Items from a dataset:
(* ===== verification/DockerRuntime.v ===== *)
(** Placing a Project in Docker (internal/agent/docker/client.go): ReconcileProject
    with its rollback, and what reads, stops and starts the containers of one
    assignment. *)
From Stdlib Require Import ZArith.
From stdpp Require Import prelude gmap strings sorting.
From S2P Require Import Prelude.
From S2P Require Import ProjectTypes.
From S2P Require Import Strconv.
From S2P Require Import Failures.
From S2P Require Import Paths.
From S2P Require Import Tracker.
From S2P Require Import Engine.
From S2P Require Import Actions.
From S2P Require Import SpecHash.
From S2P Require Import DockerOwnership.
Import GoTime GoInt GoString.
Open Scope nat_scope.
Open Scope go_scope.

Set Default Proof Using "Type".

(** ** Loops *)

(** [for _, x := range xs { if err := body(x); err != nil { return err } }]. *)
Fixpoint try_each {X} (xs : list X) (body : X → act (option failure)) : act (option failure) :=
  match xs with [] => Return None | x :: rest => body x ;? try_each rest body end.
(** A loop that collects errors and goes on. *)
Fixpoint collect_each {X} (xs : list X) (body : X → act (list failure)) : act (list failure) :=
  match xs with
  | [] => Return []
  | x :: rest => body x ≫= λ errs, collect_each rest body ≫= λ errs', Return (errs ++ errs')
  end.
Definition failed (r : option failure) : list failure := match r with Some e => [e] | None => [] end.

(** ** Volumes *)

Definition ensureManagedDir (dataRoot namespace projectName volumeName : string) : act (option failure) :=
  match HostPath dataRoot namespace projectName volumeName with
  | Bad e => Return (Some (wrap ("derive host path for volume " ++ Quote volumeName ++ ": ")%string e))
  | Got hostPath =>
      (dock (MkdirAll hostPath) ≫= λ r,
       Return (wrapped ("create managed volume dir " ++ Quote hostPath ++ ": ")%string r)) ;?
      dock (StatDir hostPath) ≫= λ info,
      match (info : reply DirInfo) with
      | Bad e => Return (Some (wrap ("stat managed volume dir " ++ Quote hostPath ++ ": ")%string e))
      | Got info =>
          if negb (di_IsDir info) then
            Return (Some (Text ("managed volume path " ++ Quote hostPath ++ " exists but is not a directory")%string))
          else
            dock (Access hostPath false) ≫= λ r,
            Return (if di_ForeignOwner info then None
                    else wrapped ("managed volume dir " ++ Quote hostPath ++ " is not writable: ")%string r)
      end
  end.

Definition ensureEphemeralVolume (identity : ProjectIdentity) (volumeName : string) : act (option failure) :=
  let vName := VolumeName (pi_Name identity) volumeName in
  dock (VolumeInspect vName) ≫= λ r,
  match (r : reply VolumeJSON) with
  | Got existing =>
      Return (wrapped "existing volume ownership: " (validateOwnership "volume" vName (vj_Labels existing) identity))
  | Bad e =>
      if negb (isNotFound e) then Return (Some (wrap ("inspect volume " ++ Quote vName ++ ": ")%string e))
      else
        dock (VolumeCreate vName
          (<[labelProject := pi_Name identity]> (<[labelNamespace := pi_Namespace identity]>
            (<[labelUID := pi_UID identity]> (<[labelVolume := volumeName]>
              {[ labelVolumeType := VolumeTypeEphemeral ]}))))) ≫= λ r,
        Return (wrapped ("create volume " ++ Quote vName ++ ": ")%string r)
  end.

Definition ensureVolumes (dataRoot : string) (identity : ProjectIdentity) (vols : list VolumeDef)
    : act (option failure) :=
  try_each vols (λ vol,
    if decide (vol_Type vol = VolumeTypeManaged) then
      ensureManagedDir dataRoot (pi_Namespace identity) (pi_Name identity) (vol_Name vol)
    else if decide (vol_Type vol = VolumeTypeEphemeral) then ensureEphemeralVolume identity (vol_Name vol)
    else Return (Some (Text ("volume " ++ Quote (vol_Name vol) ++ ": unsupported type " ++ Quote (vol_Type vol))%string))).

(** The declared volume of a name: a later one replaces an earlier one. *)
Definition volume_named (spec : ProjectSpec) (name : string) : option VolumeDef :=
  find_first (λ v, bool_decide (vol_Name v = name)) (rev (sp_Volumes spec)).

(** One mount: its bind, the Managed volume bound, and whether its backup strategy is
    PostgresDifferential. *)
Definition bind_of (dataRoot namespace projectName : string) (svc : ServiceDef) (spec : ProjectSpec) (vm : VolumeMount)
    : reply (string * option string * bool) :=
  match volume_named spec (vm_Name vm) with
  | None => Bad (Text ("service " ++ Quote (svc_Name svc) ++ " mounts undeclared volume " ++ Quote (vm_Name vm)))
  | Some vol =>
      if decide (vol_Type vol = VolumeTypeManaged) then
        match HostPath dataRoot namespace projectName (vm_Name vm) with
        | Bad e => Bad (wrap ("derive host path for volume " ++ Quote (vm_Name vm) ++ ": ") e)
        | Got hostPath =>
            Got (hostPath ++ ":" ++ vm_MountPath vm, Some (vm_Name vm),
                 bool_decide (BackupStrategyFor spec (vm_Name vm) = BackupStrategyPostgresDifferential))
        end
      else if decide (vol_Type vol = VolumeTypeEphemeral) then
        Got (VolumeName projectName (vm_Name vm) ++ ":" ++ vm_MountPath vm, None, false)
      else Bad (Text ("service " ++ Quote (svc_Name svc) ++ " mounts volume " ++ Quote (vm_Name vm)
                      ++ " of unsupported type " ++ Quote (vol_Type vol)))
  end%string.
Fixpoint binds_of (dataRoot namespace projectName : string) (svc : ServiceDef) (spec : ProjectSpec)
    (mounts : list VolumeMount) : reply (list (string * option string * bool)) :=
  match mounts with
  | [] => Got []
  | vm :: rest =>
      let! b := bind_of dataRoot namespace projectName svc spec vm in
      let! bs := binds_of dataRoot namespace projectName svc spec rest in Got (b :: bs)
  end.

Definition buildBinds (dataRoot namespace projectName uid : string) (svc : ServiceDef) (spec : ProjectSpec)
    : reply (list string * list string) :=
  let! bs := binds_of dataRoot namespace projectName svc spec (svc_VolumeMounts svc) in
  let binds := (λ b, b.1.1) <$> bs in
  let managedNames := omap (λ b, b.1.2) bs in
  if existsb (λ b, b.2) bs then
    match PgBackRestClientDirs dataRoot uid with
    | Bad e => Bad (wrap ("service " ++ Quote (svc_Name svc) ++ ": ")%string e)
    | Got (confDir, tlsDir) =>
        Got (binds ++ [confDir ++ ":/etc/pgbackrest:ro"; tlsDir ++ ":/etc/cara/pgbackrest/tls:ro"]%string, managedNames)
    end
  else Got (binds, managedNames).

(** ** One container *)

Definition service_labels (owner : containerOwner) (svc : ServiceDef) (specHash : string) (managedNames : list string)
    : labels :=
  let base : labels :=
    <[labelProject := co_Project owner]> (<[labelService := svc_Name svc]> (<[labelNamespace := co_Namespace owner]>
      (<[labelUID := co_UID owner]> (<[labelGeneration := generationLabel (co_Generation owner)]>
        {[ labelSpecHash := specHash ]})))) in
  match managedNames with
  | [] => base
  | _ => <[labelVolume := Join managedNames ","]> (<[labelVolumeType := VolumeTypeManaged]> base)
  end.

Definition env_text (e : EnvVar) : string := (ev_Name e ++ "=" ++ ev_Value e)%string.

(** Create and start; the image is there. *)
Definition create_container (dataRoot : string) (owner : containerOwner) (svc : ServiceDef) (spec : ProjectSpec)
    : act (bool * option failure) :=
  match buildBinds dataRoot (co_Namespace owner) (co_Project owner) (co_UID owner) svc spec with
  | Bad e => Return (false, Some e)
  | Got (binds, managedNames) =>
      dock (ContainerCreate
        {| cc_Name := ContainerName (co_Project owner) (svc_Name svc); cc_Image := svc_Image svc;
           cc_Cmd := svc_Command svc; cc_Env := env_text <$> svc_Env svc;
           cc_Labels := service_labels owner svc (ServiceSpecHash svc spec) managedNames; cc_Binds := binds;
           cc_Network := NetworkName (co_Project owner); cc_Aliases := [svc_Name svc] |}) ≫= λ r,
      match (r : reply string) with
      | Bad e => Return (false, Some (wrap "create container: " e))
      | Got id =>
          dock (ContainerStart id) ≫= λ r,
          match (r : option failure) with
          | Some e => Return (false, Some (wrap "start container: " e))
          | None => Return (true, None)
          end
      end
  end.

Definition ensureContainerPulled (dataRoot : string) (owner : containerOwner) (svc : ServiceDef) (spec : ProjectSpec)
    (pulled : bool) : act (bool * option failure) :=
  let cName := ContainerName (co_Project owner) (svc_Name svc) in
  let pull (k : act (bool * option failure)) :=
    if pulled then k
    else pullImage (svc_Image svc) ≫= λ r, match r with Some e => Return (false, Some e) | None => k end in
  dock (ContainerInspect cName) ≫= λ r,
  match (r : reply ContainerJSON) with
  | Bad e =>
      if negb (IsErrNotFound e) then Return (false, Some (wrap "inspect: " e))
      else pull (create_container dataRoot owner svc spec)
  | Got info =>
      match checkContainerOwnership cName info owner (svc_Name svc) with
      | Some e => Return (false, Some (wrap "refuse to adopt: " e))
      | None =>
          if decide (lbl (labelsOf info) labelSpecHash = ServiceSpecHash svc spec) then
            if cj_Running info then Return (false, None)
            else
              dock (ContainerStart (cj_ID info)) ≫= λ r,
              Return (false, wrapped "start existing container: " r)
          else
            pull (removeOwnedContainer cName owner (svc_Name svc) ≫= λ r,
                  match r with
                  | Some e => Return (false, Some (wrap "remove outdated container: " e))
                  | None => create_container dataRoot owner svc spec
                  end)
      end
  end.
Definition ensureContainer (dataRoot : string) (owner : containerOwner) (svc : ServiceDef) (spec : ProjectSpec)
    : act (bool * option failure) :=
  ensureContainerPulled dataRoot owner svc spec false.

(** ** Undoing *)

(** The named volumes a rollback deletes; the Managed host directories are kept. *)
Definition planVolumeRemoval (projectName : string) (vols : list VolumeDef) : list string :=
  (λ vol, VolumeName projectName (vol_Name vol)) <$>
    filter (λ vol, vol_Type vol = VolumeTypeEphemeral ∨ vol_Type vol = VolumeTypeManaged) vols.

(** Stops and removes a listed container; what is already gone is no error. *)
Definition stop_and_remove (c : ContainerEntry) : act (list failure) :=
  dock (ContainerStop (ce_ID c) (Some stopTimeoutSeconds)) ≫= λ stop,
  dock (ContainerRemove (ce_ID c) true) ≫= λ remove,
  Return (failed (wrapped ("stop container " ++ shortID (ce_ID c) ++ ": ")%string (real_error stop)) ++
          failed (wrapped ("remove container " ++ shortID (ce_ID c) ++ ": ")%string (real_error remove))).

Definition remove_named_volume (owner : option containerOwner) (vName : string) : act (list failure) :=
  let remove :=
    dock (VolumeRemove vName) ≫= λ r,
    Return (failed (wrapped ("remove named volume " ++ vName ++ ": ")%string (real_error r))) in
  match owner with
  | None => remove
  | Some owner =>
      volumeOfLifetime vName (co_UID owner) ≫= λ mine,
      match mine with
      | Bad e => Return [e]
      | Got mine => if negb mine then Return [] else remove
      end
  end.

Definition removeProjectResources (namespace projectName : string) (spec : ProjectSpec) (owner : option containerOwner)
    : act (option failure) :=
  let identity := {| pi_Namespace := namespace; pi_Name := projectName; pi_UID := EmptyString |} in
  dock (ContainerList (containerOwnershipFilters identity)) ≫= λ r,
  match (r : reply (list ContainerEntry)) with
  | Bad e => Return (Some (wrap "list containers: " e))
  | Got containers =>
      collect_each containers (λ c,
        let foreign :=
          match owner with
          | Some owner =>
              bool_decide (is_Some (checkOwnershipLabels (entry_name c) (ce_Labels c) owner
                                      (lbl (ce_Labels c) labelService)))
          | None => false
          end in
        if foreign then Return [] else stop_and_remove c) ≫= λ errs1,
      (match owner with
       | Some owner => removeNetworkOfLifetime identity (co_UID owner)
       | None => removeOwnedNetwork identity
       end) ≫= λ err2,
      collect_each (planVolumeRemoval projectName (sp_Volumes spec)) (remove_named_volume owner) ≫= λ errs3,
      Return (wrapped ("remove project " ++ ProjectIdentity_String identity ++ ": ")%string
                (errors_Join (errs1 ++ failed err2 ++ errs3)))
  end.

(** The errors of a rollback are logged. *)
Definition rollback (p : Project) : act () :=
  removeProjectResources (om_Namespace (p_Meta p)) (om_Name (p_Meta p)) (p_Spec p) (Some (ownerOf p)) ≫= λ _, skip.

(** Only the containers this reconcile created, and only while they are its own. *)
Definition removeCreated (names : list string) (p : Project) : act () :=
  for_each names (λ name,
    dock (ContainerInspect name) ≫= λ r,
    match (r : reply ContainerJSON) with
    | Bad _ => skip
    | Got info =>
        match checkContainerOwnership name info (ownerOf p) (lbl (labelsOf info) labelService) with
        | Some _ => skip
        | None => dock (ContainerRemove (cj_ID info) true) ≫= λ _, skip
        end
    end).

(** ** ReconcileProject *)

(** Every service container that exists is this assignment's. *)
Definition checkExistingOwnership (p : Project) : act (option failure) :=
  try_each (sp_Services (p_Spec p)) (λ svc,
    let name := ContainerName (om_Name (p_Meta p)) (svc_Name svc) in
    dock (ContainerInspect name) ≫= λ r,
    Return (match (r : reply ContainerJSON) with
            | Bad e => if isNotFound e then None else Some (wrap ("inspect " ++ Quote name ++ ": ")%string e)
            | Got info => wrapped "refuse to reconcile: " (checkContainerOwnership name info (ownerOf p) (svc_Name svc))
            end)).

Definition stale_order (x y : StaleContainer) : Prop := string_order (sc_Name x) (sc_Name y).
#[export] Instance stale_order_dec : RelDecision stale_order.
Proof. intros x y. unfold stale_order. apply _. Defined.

### Task description
Retype every line up to and including the one that contains "match (info : reply DirInfo) with", beginning at the first line of the records, with no edits.

### Your solution
(* ===== verification/DockerRuntime.v ===== *)
(** Placing a Project in Docker (internal/agent/docker/client.go): ReconcileProject
    with its rollback, and what reads, stops and starts the containers of one
    assignment. *)
From Stdlib Require Import ZArith.
From stdpp Require Import prelude gmap strings sorting.
From S2P Require Import Prelude.
From S2P Require Import ProjectTypes.
From S2P Require Import Strconv.
From S2P Require Import Failures.
From S2P Require Import Paths.
From S2P Require Import Tracker.
From S2P Require Import Engine.
From S2P Require Import Actions.
From S2P Require Import SpecHash.
From S2P Require Import DockerOwnership.
Import GoTime GoInt GoString.
Open Scope nat_scope.
Open Scope go_scope.

Set Default Proof Using "Type".

(** ** Loops *)

(** [for _, x := range xs { if err := body(x); err != nil { return err } }]. *)
Fixpoint try_each {X} (xs : list X) (body : X → act (option failure)) : act (option failure) :=
  match xs with [] => Return None | x :: rest => body x ;? try_each rest body end.
(** A loop that collects errors and goes on. *)
Fixpoint collect_each {X} (xs : list X) (body : X → act (list failure)) : act (list failure) :=
  match xs with
  | [] => Return []
  | x :: rest => body x ≫= λ errs, collect_each rest body ≫= λ errs', Return (errs ++ errs')
  end.
Definition failed (r : option failure) : list failure := match r with Some e => [e] | None => [] end.

(** ** Volumes *)

Definition ensureManagedDir (dataRoot namespace projectName volumeName : string) : act (option failure) :=
  match HostPath dataRoot namespace projectName volumeName with
  | Bad e => Return (Some (wrap ("derive host path for volume " ++ Quote volumeName ++ ": ")%string e))
  | Got hostPath =>
      (dock (MkdirAll hostPath) ≫= λ r,
       Return (wrapped ("create managed volume dir " ++ Quote hostPath ++ ": ")%string r)) ;?
      dock (StatDir hostPath) ≫= λ info,
      match (info : reply DirInfo) with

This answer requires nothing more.